> [Work instructions]: What lines below include the string "Hset"? Pick them out and copy them.
◆ ◆ ◆ ◆ ◆
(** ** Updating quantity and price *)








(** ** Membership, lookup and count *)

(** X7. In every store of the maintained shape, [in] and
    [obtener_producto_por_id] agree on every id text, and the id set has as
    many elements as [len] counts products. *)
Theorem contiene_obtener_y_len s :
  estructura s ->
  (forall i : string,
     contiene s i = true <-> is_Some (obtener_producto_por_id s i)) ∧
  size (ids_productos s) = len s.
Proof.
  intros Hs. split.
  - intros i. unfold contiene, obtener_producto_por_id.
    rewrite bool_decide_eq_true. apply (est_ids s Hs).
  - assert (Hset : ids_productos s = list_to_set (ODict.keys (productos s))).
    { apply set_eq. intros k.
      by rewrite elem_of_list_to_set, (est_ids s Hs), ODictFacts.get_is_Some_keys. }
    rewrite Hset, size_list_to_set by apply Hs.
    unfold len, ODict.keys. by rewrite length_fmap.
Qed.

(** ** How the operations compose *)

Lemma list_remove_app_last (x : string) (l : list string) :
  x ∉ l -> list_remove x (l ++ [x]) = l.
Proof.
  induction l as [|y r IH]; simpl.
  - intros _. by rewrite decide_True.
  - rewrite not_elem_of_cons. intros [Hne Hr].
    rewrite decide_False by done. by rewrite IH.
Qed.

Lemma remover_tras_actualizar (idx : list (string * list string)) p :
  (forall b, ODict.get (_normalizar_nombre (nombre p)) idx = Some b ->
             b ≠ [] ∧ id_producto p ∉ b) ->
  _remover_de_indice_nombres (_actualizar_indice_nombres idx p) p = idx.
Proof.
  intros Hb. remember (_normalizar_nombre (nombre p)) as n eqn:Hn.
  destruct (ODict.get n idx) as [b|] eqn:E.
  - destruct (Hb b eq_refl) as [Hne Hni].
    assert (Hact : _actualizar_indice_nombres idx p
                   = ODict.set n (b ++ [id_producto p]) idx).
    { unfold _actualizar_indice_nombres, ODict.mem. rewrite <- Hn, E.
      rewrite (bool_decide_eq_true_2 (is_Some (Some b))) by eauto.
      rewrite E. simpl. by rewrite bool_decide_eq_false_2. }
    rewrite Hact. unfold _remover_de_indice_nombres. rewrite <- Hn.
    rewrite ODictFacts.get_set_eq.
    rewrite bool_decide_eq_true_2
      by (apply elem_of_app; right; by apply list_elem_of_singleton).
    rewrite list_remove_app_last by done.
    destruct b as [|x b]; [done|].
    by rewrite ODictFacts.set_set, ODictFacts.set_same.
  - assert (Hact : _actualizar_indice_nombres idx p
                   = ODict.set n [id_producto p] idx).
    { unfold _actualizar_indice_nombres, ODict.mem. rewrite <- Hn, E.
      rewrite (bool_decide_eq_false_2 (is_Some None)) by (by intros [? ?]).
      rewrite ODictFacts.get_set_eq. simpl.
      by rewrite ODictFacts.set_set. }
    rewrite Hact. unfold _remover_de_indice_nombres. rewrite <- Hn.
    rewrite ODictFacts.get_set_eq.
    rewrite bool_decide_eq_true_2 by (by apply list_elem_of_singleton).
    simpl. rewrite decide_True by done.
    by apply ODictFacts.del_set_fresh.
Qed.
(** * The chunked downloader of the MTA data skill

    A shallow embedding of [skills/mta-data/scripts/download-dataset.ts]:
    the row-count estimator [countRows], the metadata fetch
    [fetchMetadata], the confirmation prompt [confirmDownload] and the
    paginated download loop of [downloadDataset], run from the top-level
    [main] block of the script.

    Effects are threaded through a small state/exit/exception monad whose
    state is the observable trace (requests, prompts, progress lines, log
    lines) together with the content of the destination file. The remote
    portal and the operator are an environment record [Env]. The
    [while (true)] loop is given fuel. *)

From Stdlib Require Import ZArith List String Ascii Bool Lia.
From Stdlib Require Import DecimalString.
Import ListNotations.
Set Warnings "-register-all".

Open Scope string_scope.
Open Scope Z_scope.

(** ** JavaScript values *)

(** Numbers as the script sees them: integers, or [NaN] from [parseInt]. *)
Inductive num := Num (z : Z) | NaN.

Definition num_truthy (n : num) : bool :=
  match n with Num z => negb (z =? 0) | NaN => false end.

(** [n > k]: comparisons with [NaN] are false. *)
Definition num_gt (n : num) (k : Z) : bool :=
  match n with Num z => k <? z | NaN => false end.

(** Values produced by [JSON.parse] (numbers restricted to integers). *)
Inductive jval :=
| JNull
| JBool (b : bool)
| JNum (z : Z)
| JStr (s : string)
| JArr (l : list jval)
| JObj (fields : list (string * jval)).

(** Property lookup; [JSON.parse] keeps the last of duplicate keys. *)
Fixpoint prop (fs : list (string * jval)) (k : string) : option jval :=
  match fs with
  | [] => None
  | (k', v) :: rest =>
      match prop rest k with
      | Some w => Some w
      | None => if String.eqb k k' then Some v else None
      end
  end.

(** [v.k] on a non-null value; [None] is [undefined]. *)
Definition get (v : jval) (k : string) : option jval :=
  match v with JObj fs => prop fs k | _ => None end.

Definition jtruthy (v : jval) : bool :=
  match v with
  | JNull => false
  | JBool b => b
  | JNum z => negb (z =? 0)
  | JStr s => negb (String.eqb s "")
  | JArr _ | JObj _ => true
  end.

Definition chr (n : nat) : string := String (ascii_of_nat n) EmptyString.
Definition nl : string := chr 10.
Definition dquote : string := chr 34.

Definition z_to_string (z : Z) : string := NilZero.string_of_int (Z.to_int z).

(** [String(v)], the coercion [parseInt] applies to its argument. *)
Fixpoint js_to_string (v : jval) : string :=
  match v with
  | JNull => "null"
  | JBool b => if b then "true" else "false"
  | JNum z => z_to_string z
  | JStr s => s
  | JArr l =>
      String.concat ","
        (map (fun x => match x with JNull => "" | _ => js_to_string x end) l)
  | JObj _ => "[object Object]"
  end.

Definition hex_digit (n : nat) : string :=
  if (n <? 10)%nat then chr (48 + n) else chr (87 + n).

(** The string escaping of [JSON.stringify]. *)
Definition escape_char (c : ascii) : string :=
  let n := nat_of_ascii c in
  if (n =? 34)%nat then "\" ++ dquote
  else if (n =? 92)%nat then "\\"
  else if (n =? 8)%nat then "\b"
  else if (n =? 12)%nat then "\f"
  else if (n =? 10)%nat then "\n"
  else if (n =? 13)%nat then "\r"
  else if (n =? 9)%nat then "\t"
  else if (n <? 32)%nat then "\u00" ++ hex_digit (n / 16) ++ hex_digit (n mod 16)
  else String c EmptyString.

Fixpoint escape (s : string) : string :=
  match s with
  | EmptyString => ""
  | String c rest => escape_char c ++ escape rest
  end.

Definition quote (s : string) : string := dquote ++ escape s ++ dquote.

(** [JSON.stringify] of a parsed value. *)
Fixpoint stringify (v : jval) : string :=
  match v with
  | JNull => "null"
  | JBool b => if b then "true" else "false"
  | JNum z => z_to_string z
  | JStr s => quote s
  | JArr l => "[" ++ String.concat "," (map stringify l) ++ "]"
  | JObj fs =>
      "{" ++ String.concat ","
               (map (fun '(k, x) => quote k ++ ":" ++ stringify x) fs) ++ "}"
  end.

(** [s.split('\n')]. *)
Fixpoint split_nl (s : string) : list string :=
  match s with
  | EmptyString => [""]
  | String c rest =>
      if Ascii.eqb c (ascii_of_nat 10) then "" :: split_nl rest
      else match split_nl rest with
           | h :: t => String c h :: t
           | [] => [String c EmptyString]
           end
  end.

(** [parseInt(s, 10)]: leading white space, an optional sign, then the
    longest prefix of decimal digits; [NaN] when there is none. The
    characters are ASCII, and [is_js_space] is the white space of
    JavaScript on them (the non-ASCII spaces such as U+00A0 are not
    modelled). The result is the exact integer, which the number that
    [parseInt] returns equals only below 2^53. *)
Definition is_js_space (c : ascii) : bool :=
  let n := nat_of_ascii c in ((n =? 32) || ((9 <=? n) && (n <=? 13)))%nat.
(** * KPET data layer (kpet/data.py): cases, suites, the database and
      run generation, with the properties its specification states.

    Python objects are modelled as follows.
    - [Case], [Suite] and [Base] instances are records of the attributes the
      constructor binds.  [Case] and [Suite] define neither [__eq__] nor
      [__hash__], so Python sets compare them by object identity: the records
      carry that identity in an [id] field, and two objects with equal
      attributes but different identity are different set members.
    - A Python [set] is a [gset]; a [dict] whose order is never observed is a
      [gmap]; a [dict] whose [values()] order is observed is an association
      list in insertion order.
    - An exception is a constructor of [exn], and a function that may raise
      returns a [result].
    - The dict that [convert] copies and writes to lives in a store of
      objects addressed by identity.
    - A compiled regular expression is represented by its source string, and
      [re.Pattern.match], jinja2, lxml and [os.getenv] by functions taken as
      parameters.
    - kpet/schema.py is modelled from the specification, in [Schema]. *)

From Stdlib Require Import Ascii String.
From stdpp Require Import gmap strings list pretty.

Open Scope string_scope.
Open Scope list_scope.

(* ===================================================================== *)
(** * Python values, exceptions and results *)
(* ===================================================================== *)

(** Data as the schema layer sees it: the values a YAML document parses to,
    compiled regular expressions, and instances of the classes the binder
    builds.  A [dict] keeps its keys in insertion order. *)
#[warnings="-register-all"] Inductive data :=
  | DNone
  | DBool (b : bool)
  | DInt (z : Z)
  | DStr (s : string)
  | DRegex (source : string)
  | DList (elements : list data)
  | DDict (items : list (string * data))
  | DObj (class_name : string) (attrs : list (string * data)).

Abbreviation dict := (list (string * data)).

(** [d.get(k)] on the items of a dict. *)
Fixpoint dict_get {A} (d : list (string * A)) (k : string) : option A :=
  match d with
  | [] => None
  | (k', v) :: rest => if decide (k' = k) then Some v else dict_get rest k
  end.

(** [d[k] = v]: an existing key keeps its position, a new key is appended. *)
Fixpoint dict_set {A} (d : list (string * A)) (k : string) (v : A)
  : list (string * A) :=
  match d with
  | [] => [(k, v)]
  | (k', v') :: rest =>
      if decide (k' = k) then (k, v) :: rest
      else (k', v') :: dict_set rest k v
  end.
◆ ◆ ◆ ◆ ◆
> [Final answer]:
  - assert (Hset : ids_productos s = list_to_set (ODict.keys (productos s))).
    rewrite Hset, size_list_to_set by apply Hs.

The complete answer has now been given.